## THE PROBLEM
The required result is a copy of each line below in which "raises" appears.

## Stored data
↓↓↓

(** * Lyric-App: real-time captioning pipeline (src/Lyric-App-main/app.py)

    A shallow embedding of the capture -> segment -> transcribe -> subtitle
    pipeline, followed by the properties of its components.

    Modelling conventions.
    - Python [float] time stamps ([time.time()]) are rationals [Q]. The
      segmenter compares them and takes their span exactly. The products
      [ts * 1000] of the subtitle formatter and [timeout * 1000] and
      [width * 0.6] of the overlay are rounded to the nearest binary64
      value, ties to even ([Py.float_mul]), as a double product is;
      infinities and NaN are outside the model.
    - Python [int] is [Z]; [//] and [%] are [Z.div] and [Z.modulo] (floor
      semantics for the positive divisors used here).
    - int16 PCM chunks (numpy arrays) are [list Z]; byte strings are
      [list Byte.byte].
    - Every thread loop is modelled by its body, one iteration at a time;
      the order in which a loop meets its inputs is given as a list.
    - A call that may raise or block returns an [Outcome].
    - The file system touched by the subtitle writer is a finite map from
      paths to file contents. *)

From Stdlib Require Import ZArith QArith Qround Qpower String Ascii List Lia Lqa
  DecimalString.
From Stdlib.Strings Require Import Byte.
From stdpp Require Import gmap strings list.

Open Scope Z_scope.

(* ------------------------------------------------------------------ *)
(** ** Python runtime fragments used by the program *)

Module Py.

(** Exceptions the program raises or catches; all derive from
    [Exception]. *)
Inductive Exc : Type :=
| QueueFull
| QueueEmpty
| ZeroDivisionError
| OtherException (msg : string).

(** Result of a call: it returns, raises, or never returns (a blocking
    call whose condition is not met). *)
Inductive Outcome (A : Type) : Type :=
| Returned (a : A)
| Raised (e : Exc)
| Blocked.
Arguments Returned {A} a.
Arguments Raised {A} e.
Arguments Blocked {A}.

Definition bind {A B} (m : Outcome A) (k : A -> Outcome B) : Outcome B :=
  match m with
  | Returned a => k a
  | Raised e => Raised e
  | Blocked => Blocked
  end.

Definition str_of_exc (e : Exc) : string :=
  match e with
  | QueueFull => ""
  | QueueEmpty => ""
  | ZeroDivisionError => "division by zero"
  | OtherException msg => msg
  end.

(** [x or y] on an optional float: [None] and [0.0] are falsy. *)
Definition float_truthy (x : Q) : bool := negb (Qeq_bool x 0).

Definition or_float (x : option Q) (y : Q) : Q :=
  match x with
  | Some v => if float_truthy v then v else y
  | None => y
  end.

(** Truthiness of a [str]. *)
Definition str_truthy (s : string) : bool :=
  match s with
  | EmptyString => false
  | String _ _ => true
  end.

(** [int(x)] on a float: truncation toward zero. *)
Definition int_of_float (x : Q) : Z := Z.quot (Qnum x) (Zpos (Qden x)).

(** [a / b] on two ints (true division). The quotient is kept exact: the
    program only takes its ceiling, which for ints below [2^53] is the
    ceiling of the quotient as a double ([ceil_of_double_quotient]). *)
Definition truediv (a b : Z) : Outcome Q :=
  if b =? 0 then Raised ZeroDivisionError
  else Returned (inject_Z a / inject_Z b)%Q.

(** [math.ceil]. *)
Definition ceil (x : Q) : Z := Qceiling x.

(** Comparisons on floats. *)
Definition float_ge (x y : Q) : bool := Qle_bool y x.
Definition float_gt (x y : Q) : bool := negb (Qle_bool x y).

(** *** Binary64 arithmetic

    A finite double is a rational [m * 2^e] with [|m| < 2^53] and
    [-1074 <= e <= 971]. An operation on doubles gives the exact result
    rounded to the nearest double, ties to the even mantissa. *)

Definition pow2 (e : Z) : Q := (2 ^ e)%Q.

(** The binade of a positive [x]: the [e] with [2^e <= x < 2^(e+1)]. *)
Definition binade (x : Q) : Z :=
  let e0 := Z.log2 (Qnum x) - Z.log2 (Zpos (Qden x)) in
  if Qle_bool (pow2 e0) x then e0 else e0 - 1.

(** The nearest integer, ties to even. *)
Definition round_half_even (y : Q) : Z :=
  let f := Qfloor y in
  match (y - inject_Z f ?= 1 # 2)%Q with
  | Lt => f
  | Eq => if Z.even f then f else f + 1
  | Gt => f + 1
  end.

(** The spacing of the doubles around a positive [x]: [2^(e-52)] in the
    binade [e], and [2^-1074] among the subnormals. *)
Definition ulp (x : Q) : Q := pow2 (Z.max (binade x) (-1022) - 52).

(** The double nearest to [x], for [x] within the range of the finite
    doubles. *)
Definition to_double (x : Q) : Q :=
  match (x ?= 0)%Q with
  | Eq => 0%Q
  | Gt => (inject_Z (round_half_even (x / ulp x)) * ulp x)%Q
  | Lt => (- (inject_Z (round_half_even (- x / ulp (- x))) * ulp (- x)))%Q
  end.

(** [x * y] on two floats. *)
Definition float_mul (x y : Q) : Q := to_double (x * y).

Definition is_double (x : Q) : Prop :=
  exists m e : Z,
    Z.abs m < 2 ^ 53 /\ -1074 <= e <= 971 /\ (x == inject_Z m * pow2 e)%Q.

(** [str(n)] for an int. *)
Definition str_of_int (n : Z) : string := NilZero.string_of_int (Z.to_int n).

Fixpoint zeros (k : nat) : string :=
  match k with
  | O => EmptyString
  | S k' => String "0" (zeros k')
  end.

(** [f"{n:0w}"]: sign first, then zeros up to the minimum width [w],
    then the decimal digits. *)
Definition format_zero_pad (w : nat) (n : Z) : string :=
  let digits := str_of_int (Z.abs n) in
  let sign := if n <? 0 then "-"%string else ""%string in
  sign +:+ zeros (w - String.length sign - String.length digits) +:+ digits.

(** [logging]: the root logger is configured at level INFO, so DEBUG
    records are not emitted. *)
Inductive Level : Type := DEBUG | INFO | WARNING | ERROR.

Definition level_no (l : Level) : Z :=
  match l with
  | DEBUG => 10
  | INFO => 20
  | WARNING => 30
  | ERROR => 40
  end.

Definition Log : Type := list (Level * string).

Definition logging (lvl : Level) (msg : string) (log : Log) : Log :=
  if level_no INFO <=? level_no lvl then log ++ [(lvl, msg)] else log.

End Py.

Import Py.

#[global] Instance outcome_ret : MRet Outcome := fun A a => Returned a.
#[global] Instance outcome_bind : MBind Outcome := fun A B k m => Py.bind m k.

(* ------------------------------------------------------------------ *)
(** ** [queue.Queue]: the bounded FIFO channel between the stages *)

Module Queue.

Record t (A : Type) : Type := mk { maxsize : Z; items : list A }.
Arguments mk {A} maxsize items.
Arguments maxsize {A} _.
Arguments items {A} _.

Definition new {A} (maxsize : Z) : t A := mk maxsize [].

Definition qsize {A} (q : t A) : Z := Z.of_nat (length (items q)).

(** A queue whose [maxsize] is not positive is unbounded. *)
Definition full {A} (q : t A) : bool :=
  (0 <? maxsize q) && (maxsize q <=? qsize q).

(** [put(item, block)] without timeout. *)
Definition put {A} (q : t A) (item : A) (block : bool) : Outcome (t A) :=
  if full q then (if block then Blocked else Raised QueueFull)
  else Returned (mk (maxsize q) (items q ++ [item])).

Definition put_nowait {A} (q : t A) (item : A) : Outcome (t A) :=
  put q item false.

(** [get(timeout=...)]: the oldest item, or [queue.Empty] once the
    timeout has passed on an empty queue. *)
Definition get {A} (q : t A) : Outcome (A * t A) :=
  match items q with
  | [] => Raised QueueEmpty
  | x :: rest => Returned (x, mk (maxsize q) rest)
  end.

End Queue.

(* ------------------------------------------------------------------ *)
(** ** SRT writer *)

Module SRTWriter.

Record t : Type := mk { filename : string }.

(** [open(filename, "w")] followed by [write("")]: the file is created
    or cut to length zero. *)
Definition __init__ (filename : string) (fs : gmap string string)
  : t * gmap string string :=
  (mk filename, <[filename := ""%string]> fs).
(** C10.  A check that finds a text that differs from [lastSeenText] and
    is not longer changes nothing: [lastSeenText], the counter, the
    timeout handle and the pending timeouts, and the last processed text
    and time are as before, and the callback is not invoked. *)
Theorem check_not_longer_changes_nothing onBotMessage immediate env w cur :
  latestOf (botMessages env) = Some cur ->
  cur <> lastSeenText (vars w) ->
  length cur <= length (lastSeenText (vars w)) ->
  let w' := checkAndProcessStableMessage onBotMessage immediate env w in
  w' = w
  /\ lastSeenText (vars w') = lastSeenText (vars w)
  /\ stabilizationCount (vars w') = stabilizationCount (vars w)
  /\ messageStabilizationTimeout (vars w') = messageStabilizationTimeout (vars w)
  /\ timeouts w' = timeouts w
  /\ lastProcessedText (vars w') = lastProcessedText (vars w)
  /\ lastProcessedTime (vars w') = lastProcessedTime (vars w)
  /\ delivered w' = delivered w.
Proof.
  intros Hlatest Hneq Hlen w'.
  assert (Hw : w' = w).
  { unfold w', checkAndProcessStableMessage.
    destruct (botTyping env && negb immediate); trivial.
    rewrite Hlatest. cbv zeta. rewrite or_else_self.
    apply eqb_neq in Hneq. rewrite Hneq.
    apply Z.ltb_ge in Hlen. rewrite Hlen. reflexivity. }
  rewrite Hw. repeat split.
Qed.

(** Whatever a check does to the deliveries, it appends at most the
    cleaned current text, and only when that is longer than 5. *)
Lemma check_delivery onBotMessage immediate env w :
  let w' := checkAndProcessStableMessage onBotMessage immediate env w in
  delivered w' = delivered w
  \/ exists cur,
       latestOf (botMessages env) = Some cur
       /\ delivered w' = delivered w ++ [cleanText cur]
       /\ 5 < length (cleanText cur).
Proof.
  unfold checkAndProcessStableMessage.
  destruct (botTyping env && negb immediate); [now left|].
  destruct (latestOf (botMessages env)) as [cur|]; [|now left].
  cbv zeta. rewrite or_else_self.
  destruct (negb (eqb cur (lastSeenText (vars w))) && _); [now left|].
  destruct (eqb cur (lastSeenText (vars w)) && _); [|now left].
  destruct (immediate || _); [|now left].
  destruct (_ && truthy cur); [|now left].
  destruct (truthy (cleanText cur) && (5 <? length (cleanText cur))) eqn:Hc; [|now left].
  right. exists cur. apply andb_prop in Hc. destruct Hc as [_ Hc].
  apply Z.ltb_lt in Hc. simpl. auto.
Qed.

End DetectorFacts.

Lemma check_not_longer_changes_nothing_witness :
  let w := Stabilizer.run true [Stabilizer.Check (Examples.shows 0 "Hello world")]
                          Stabilizer.initialWorld in
  Stabilizer.checkAndProcessStableMessage true false (Examples.shows 100 "Goodbye") w = w.
Proof.
  intros w.
  apply (check_not_longer_changes_nothing true false (Examples.shows 100 "Goodbye") w
           (lit "Goodbye") eq_refl).
  - vm_compute. discriminate.
  - vm_compute. discriminate.
Defined.

Section DetectorClaims.
Import Stabilizer.

(** C7.  The cleaning turns "Great choice! (U+1F389) Let's proceed" into
    "Great choice! Let's proceed"; the detector, shown that text and then
    its timeout, hands exactly that to the callback; and a check invokes
    the callback only with the cleaned current text, and only when the
    cleaned text is longer than 5. *)
Theorem cleanText_emoji_delivery :
  cleanText Examples.greatChoice = lit "Great choice! Let's proceed"
  /\ delivered
       (run true
          [ Check (mkEnv 0 false [Examples.greatChoice]);
            TimeoutFires 1 (mkEnv 800 false [Examples.greatChoice]) ]
          initialWorld)
     = [lit "Great choice! Let's proceed"]
  /\ (forall onBotMessage immediate env w,
        let w' := checkAndProcessStableMessage onBotMessage immediate env w in
        delivered w' = delivered w
        \/ exists cur,
             latestOf (botMessages env) = Some cur
             /\ delivered w' = delivered w ++ [cleanText cur]
             /\ 5 < length (cleanText cur)).
Proof.
  split; [|split].
  - vm_compute. reflexivity.
  - vm_compute. reflexivity.
  - apply check_delivery.
Qed.



Section OnText.
Variables (text : jsstring) (handle : positive) (dueAt since : Z).
Hypothesis text_long : 5 < length text.
Hypothesis clean_long : 5 < length (cleanText text).

Lemma latestOf_single : latestOf [text] = Some text.
Proof. reflexivity. Qed.





End OnText.

End DetectorClaims.

(* ===================================================================== *)
(** * Further properties of the service *)
(* ===================================================================== *)

Section BotTextsFacts.
Import BotTexts.

Lemma indexOf_bounds text self :
  (In text self -> 0 <= indexOf text self < Z.of_nat (List.length self))
  /\ (~ In text self -> indexOf text self = -1).
Proof.
  induction self as [|t r [IHin IHout]]; cbn [indexOf In List.length].
  - split; [intros [] | reflexivity].
  - rewrite Nat2Z.inj_succ. destruct (eqb t text) eqn:E.
    + apply eqb_eq in E. split; [lia | intros H; exfalso; apply H; now left].
    + apply eqb_neq in E. split.
      * intros [H|H]; [congruence|]. specialize (IHin H).
        destruct (indexOf text r <? 0) eqn:L; [apply Z.ltb_lt in L; lia | lia].
      * intros H. rewrite IHout; [reflexivity | intros H'; apply H; now right].
Qed.

Lemma indexOf_app text pre rest :
  indexOf text (pre ++ text :: rest) = Z.of_nat (List.length pre) <-> ~ In text pre.
Proof.
  induction pre as [|t r IH]; cbn [indexOf In List.length app].
  - rewrite eqb_refl. split; [tauto | reflexivity].
  - rewrite Nat2Z.inj_succ. destruct (eqb t text) eqn:E.
    + apply eqb_eq in E. split; [lia | intros H; exfalso; apply H; now left].
    + apply eqb_neq in E.
      destruct (indexOf_bounds text (r ++ text :: rest)) as [Hin _].
      specialize (Hin (in_elt text r rest)).
      destruct (indexOf text (r ++ text :: rest) <? 0) eqn:L;
        [apply Z.ltb_lt in L; lia|].
      split.
      * intros H [H'|H']; [congruence|]. apply IH; [lia | exact H'].
      * intros H. assert (~ In text r) by tauto. apply IH in H0. lia.
Qed.

(** The second [.filter] keeps the first occurrence of each text. *)
Lemma firsts_spec self l pre :
  self = pre ++ l ->
  let kept := filterAt (fun text index => indexOf text self =? index)
                       (Z.of_nat (List.length pre)) l in
  NoDup kept
  /\ (forall t, In t kept <-> In t l /\ ~ In t pre).
Proof.
  revert pre. induction l as [|x r IH]; intros pre Hself; simpl.
  - split; [constructor | intros t; tauto].
  - assert (Hself' : self = (pre ++ [x]) ++ r) by (now rewrite <- app_assoc).
    specialize (IH _ Hself').
    rewrite length_app in IH. simpl List.length in IH.
    replace (Z.of_nat (List.length pre + 1)) with (Z.of_nat (List.length pre) + 1) in IH by lia.
    cbv zeta in IH. destruct IH as [IHnd IHin].
    destruct (indexOf x self =? Z.of_nat (List.length pre)) eqn:E.
    + apply Z.eqb_eq in E. rewrite Hself in E. apply indexOf_app in E.
      split.
      * constructor; trivial. rewrite IHin. intros [_ H]. apply H.
        apply in_or_app. right. now left.
      * intros t. simpl. rewrite IHin. split.
        -- intros [<-|[H1 H2]]; [split; [now left | exact E]|].
           split; [now right|]. intros H. apply H2, in_or_app. now left.
        -- intros [[<-|H1] H2]; [now left|].
           destruct (list_eq_dec Z.eq_dec x t) as [<-|Hne]; [now left|].
           right. split; trivial. intros H. apply in_app_or in H.
           destruct H as [H|[H|[]]]; [tauto | congruence].
    + apply Z.eqb_neq in E. rewrite Hself in E.
      assert (Hx : In x pre).
      { destruct (in_dec (list_eq_dec Z.eq_dec) x pre) as [H|H]; trivial.
        apply indexOf_app with (rest := r) in H. congruence. }
      split; trivial.
      intros t. rewrite IHin. split.
      * intros [H1 H2]. split; [now right|]. intros H. apply H2, in_or_app. now left.
      * intros [[<-|H1] H2]; [contradiction|].
        split; trivial. intros H. apply in_app_or in H.
        destruct H as [H|[<-|[]]]; [tauto | contradiction].
Qed.

Lemma keepsText_text a :
  keepsText a = true ->
  exists s, Activity.text a = Some s /\ trim s <> []
            /\ DirectLine.isMessage a = true /\ DirectLine.isBot a = true.
Proof.
  unfold keepsText. destruct (Activity.text a) as [s|].
  - destruct (DirectLine.isMessage a); simpl; [|discriminate].
    destruct (truthy s); simpl; [|discriminate].
    destruct (length (trim s) =? 0) eqn:L; [discriminate|].
    intros Hbot. exists s. repeat split; trivial.
    intros Hnil. rewrite Hnil in L. discriminate.
  - rewrite orb_true_r. discriminate.
Qed.

Lemma keepsText_intro a s :
  Activity.text a = Some s -> trim s <> [] ->
  DirectLine.isMessage a = true -> DirectLine.isBot a = true ->
  keepsText a = true.
Proof.
  intros Ht Hne Hm Hb. unfold keepsText. rewrite Ht, Hm, Hb. simpl.
  assert (Hs : truthy s = true).
  { destruct s; [|reflexivity]. exfalso. apply Hne. reflexivity. }
  rewrite Hs. simpl.
  destruct (trim s) as [|c r] eqn:E; [congruence|].
  unfold length. simpl List.length. 
  destruct (Z.of_nat (S (List.length r)) =? 0) eqn:Z0; [apply Z.eqb_eq in Z0; lia | reflexivity].
Qed.

Lemma trimmedTexts_returns l :
  (forall a, In a l -> Activity.text a <> None) ->
  exists texts,
    trimmedTexts l = Return texts
    /\ forall t, In t texts <-> exists a s, In a l /\ Activity.text a = Some s /\ t = trim s.
Proof.
  induction l as [|a r IH]; intros H; simpl.
  - exists []. split; trivial. intros t. split; [intros [] | intros (a & s & [] & _)].
  - destruct (Activity.text a) as [s|] eqn:E; [|exfalso; apply (H a); [now left | exact E]].
    destruct IH as (texts & Hr & Hin); [intros b Hb; apply H; now right|].
    rewrite Hr. simpl. exists (trim s :: texts). split; trivial.
    intros t. simpl. rewrite Hin. split.
    + intros [<-|(b & s' & Hb & Hs & ->)].
      * exists a, s. auto.
      * exists b, s'. auto.
    + intros (b & s' & [<-|Hb] & Hs & ->).
      * left. congruence.
      * right. exists b, s'. auto.
Qed.
Lemma pending_none js :
  list_find (λ j, status j = Pending) js = None →
  filter (λ j, status j = Pending) js = [].
Proof.
  intros Hnone%list_find_None. induction Hnone as [|x js Hx _ IH]; [done|].
  by rewrite filter_cons_False.
Qed.

(** X5. A series of polls hands out the pending jobs oldest first, one job
    per poll, and answers "no job ready" once they are used up. *)
Theorem polls_drain_in_order rs s :
  Forall is_poll rs →
  replies rs s =
    ((job_ready <$> take (length rs) (pending_tokens s)) ++
     replicate (length rs - length (pending_tokens s)) no_job_ready)%list.
Proof.
  intros Hrs. revert s. induction Hrs as [|r rs Hr _ IH]; intros s; [done|].
  destruct r as [| |body| |]; try done.
  rewrite replies_cons. cbn [handle]. rewrite post_cloudprnt_unfold.
  unfold pending_tokens at 1 2.
  destruct (list_find _ (jobs s)) as [[i j]|] eqn:Hf; cbn [fst snd].
  - rewrite (pending_claimed _ _ _ Hf). cbn [fmap list_fmap length take].
    rewrite IH. reflexivity.
  - rewrite (pending_none _ Hf). cbn [fmap list_fmap length take].
    rewrite IH. unfold pending_tokens. rewrite (pending_none _ Hf).
    cbn [fmap list_fmap length take]. rewrite take_nil. simpl.
    by rewrite Nat.sub_0_r.
Qed.

Lemma polls_drain_in_order_witness :
  replies [PostCloudprnt JUndefined; PostCloudprnt (JObj []);
           PostCloudprnt JUndefined]
    {| nextJobId := 4;
       jobs := [Job 1 "job-1-5" "A" Done; Job 2 "job-2-6" "B" Pending;
                Job 3 "job-3-7" "C" Pending] |}
  = [job_ready "job-2-6"; job_ready "job-3-7"; no_job_ready].
Proof.
  apply (polls_drain_in_order
           [PostCloudprnt JUndefined; PostCloudprnt (JObj []);
            PostCloudprnt JUndefined]
           {| nextJobId := 4;
              jobs := [Job 1 "job-1-5" "A" Done; Job 2 "job-2-6" "B" Pending;
                       Job 3 "job-3-7" "C" Pending] |}).
  repeat constructor.
Defined.

(** ** What an acknowledgment records *)

Lemma outcome_done st : outcome st = Done ↔ st = JStr "0".
Proof.
  unfold outcome.
  destruct st as [| |b|n|t|l|o]; cbn [strict_eq_str]; try (split; discriminate).
  destruct (String.eqb_spec "0" t) as [Heq|Hne].
  - subst t. split; reflexivity.
  - split; [discriminate|]. intros [= Ht]. by destruct Hne.
Qed.

(** X6. Acknowledging the token of a stored job is answered 200 OK and
    sets that job, and no other, to done when the status parameter is the
    string "0" and to error for every other value; its id, token and
    content and the counter stay as they were. *)
Theorem ack_records_outcome rs i j st :
  jobs (after rs init) !! i = Some j →
  (delete_cloudprnt (JStr (token j)) st (after rs init)).1
    = RespText 200 None "OK" ∧
  jobs (delete_cloudprnt (JStr (token j)) st (after rs init)).2 !! i
    = Some {| id := id j; token := token j; content := content j;
              status := outcome st |} ∧
  (outcome st = Done ↔ st = JStr "0") ∧
  (outcome st = Done ∨ outcome st = Error) ∧
  (∀ k, k ≠ i →
     jobs (delete_cloudprnt (JStr (token j)) st (after rs init)).2 !! k
     = jobs (after rs init) !! k) ∧
  nextJobId (delete_cloudprnt (JStr (token j)) st (after rs init)).2
    = nextJobId (after rs init).
Proof.
  intros Hi. rewrite (ack_stored _ i j st (reachable_ok rs) Hi). cbn [fst snd].
  split_and!; [done| |apply outcome_done| | |done].
  - by rewrite lookup_mark, decide_True, Hi.
  - unfold outcome. destruct (strict_eq_str _ _); auto.
  - intros k Hk. by rewrite lookup_mark, decide_False.
Qed.

Lemma ack_records_outcome_witness :
  jobs (delete_cloudprnt (JStr "job-1-5") (JStr "0")
          {| nextJobId := 2;
             jobs := [Job 1 "job-1-5" "Order #1" Printing] |}).2 !! 0%nat
  = Some (Job 1 "job-1-5" "Order #1" Done).
Proof.
  apply (ack_records_outcome
           [PostApiOrder (order "Order #1") 5; PostCloudprnt (JObj [])]
           0%nat (Job 1 "job-1-5" "Order #1" Printing) (JStr "0")).
  reflexivity.
Defined.

(** ** What polls, fetches and acknowledgments leave alone *)

Lemma identity_mark k st s :
  identity <$> jobs (mark k st s) = identity <$> jobs s.
Proof.
  apply list_eq. intros i. rewrite !list_lookup_fmap, lookup_mark.
  case_decide; [|done]. by destruct (jobs s !! i).
Qed.

(** X7. Apart from an order that is accepted, no request adds or removes a
    job, touches the id, token or content of a job, or moves the counter:
    polls and acknowledgments change statuses only. *)
Theorem only_orders_add_jobs r s :
  accepts r = false →
  identity <$> jobs (handle r s).2 = identity <$> jobs s ∧
  nextJobId (handle r s).2 = nextJobId s.
Proof.
  intros Hr. split.
  - destruct r as [body now| |body|tok|tok st]; cbn [handle accepts] in *.
    + rewrite post_api_order_unfold. by destruct (order_text _).
    + done.
    + rewrite post_cloudprnt_unfold.
      destruct (list_find _ _) as [[i j]|]; [apply identity_mark|done].
    + rewrite get_cloudprnt_unfold. destruct (truthy tok); [|done].
      by destruct (find_by_token _ _) as [[i j]|].
    + rewrite delete_cloudprnt_unfold. destruct (truthy tok); [|done].
      destruct (find_by_token _ _) as [[i j]|]; [apply identity_mark|done].
  - rewrite handle_accepts_counter, Hr. lia.
Qed.

Lemma only_orders_add_jobs_witness :
  identity <$> jobs (handle (DeleteCloudprnt (JStr "job-1-5") (JStr "0"))
                       {| nextJobId := 2;
                          jobs := [Job 1 "job-1-5" "Order #1" Printing] |}).2
  = [(1, "job-1-5", "Order #1")] ∧
  nextJobId (handle (DeleteCloudprnt (JStr "job-1-5") (JStr "0"))
               {| nextJobId := 2;
                  jobs := [Job 1 "job-1-5" "Order #1" Printing] |}).2 = 2.
Proof.
  apply (only_orders_add_jobs
           (DeleteCloudprnt (JStr "job-1-5") (JStr "0"))
           {| nextJobId := 2; jobs := [Job 1 "job-1-5" "Order #1" Printing] |}).
  reflexivity.
Defined.

(** ** Acknowledging twice *)

Lemma find_by_token_alter tok st k js :
  fst <$> find_by_token tok (alter (with_status st) k js)
  = fst <$> find_by_token tok js.
Proof.
  unfold find_by_token. revert k.
  induction js as [|x js IH]; intros k; [done|].
  destruct k as [|k]; cbn [alter list_alter list_find].
  - change (token (with_status st x)) with (token x).
    case_decide; [done|]. by destruct (list_find _ js) as [[??]|].
  - case_decide; [done|]. specialize (IH k).
    destruct (list_find _ (alter _ k js)) as [[??]|],
             (list_find _ js) as [[??]|]; simpl in *; congruence.
Qed.

Lemma delete_cloudprnt_index tok st s :
  delete_cloudprnt tok st s =
    if truthy tok then
      match fst <$> find_by_token tok (jobs s) with
      | None => (job_not_found, s)
      | Some i => (RespText 200 None "OK", mark i (outcome st) s)
      end
    else (missing_job_token, s).
Proof.
  rewrite delete_cloudprnt_unfold. destruct (truthy tok); [|done].
  by destruct (find_by_token _ _) as [[i j]|].
Qed.

Lemma mark_mark i st1 st2 s : mark i st2 (mark i st1 s) = mark i st2 s.
Proof.
  unfold mark at 1 3. cbn [nextJobId]. f_equal.
  apply list_eq. intros k.
  rewrite !list_lookup_alter. case_decide as Hk.
  - rewrite lookup_mark, decide_True by done. by destruct (jobs s !! i).
  - by rewrite lookup_mark, decide_False.
Qed.

(** X8. Of two acknowledgments with the same token the second one decides:
    the answer and the store are those of the second acknowledgment served
    alone.  In particular repeating an acknowledgment changes nothing. *)
Theorem ack_last_wins tok st1 st2 s :
  delete_cloudprnt tok st2 (delete_cloudprnt tok st1 s).2
  = delete_cloudprnt tok st2 s.
Proof.
  rewrite (delete_cloudprnt_index tok st1 s).
  destruct (truthy tok) eqn:Htok; [|done].
  destruct (fst <$> find_by_token tok (jobs s)) as [i|] eqn:Hf; [|done].
  cbn [snd]. rewrite !delete_cloudprnt_index, Htok.
  unfold mark at 1. cbn [jobs]. rewrite find_by_token_alter, Hf.
  by rewrite mark_mark.
Qed.

(** ** An acknowledged job is out of the queue *)

(** X9. Once the token of a stored job has been acknowledged, with whatever
    status and even if the job was still pending, no later poll hands that
    job out. *)
Theorem acked_never_dispatched rs i j st rs' b :
  jobs (after rs init) !! i = Some j →
  replies rs' (delete_cloudprnt (JStr (token j)) st (after rs init)).2 !! b
  ≠ Some (job_ready (token j)).
Proof.
  intros Hi. rewrite (ack_stored _ i j st (reachable_ok rs) Hi). cbn [snd].
  change (token j) with (token (with_status (outcome st) j)).
  apply claimed_not_offered with (i := i).
  - apply store_ok_mark, reachable_ok.
  - by rewrite lookup_mark, decide_True, Hi.
  - unfold outcome. simpl. by destruct (strict_eq_str _ _).
Qed.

↑↑↑

## COMPLETED EXERCISE
(** Exceptions the program raises or catches; all derive from
(** Result of a call: it returns, raises, or never returns (a blocking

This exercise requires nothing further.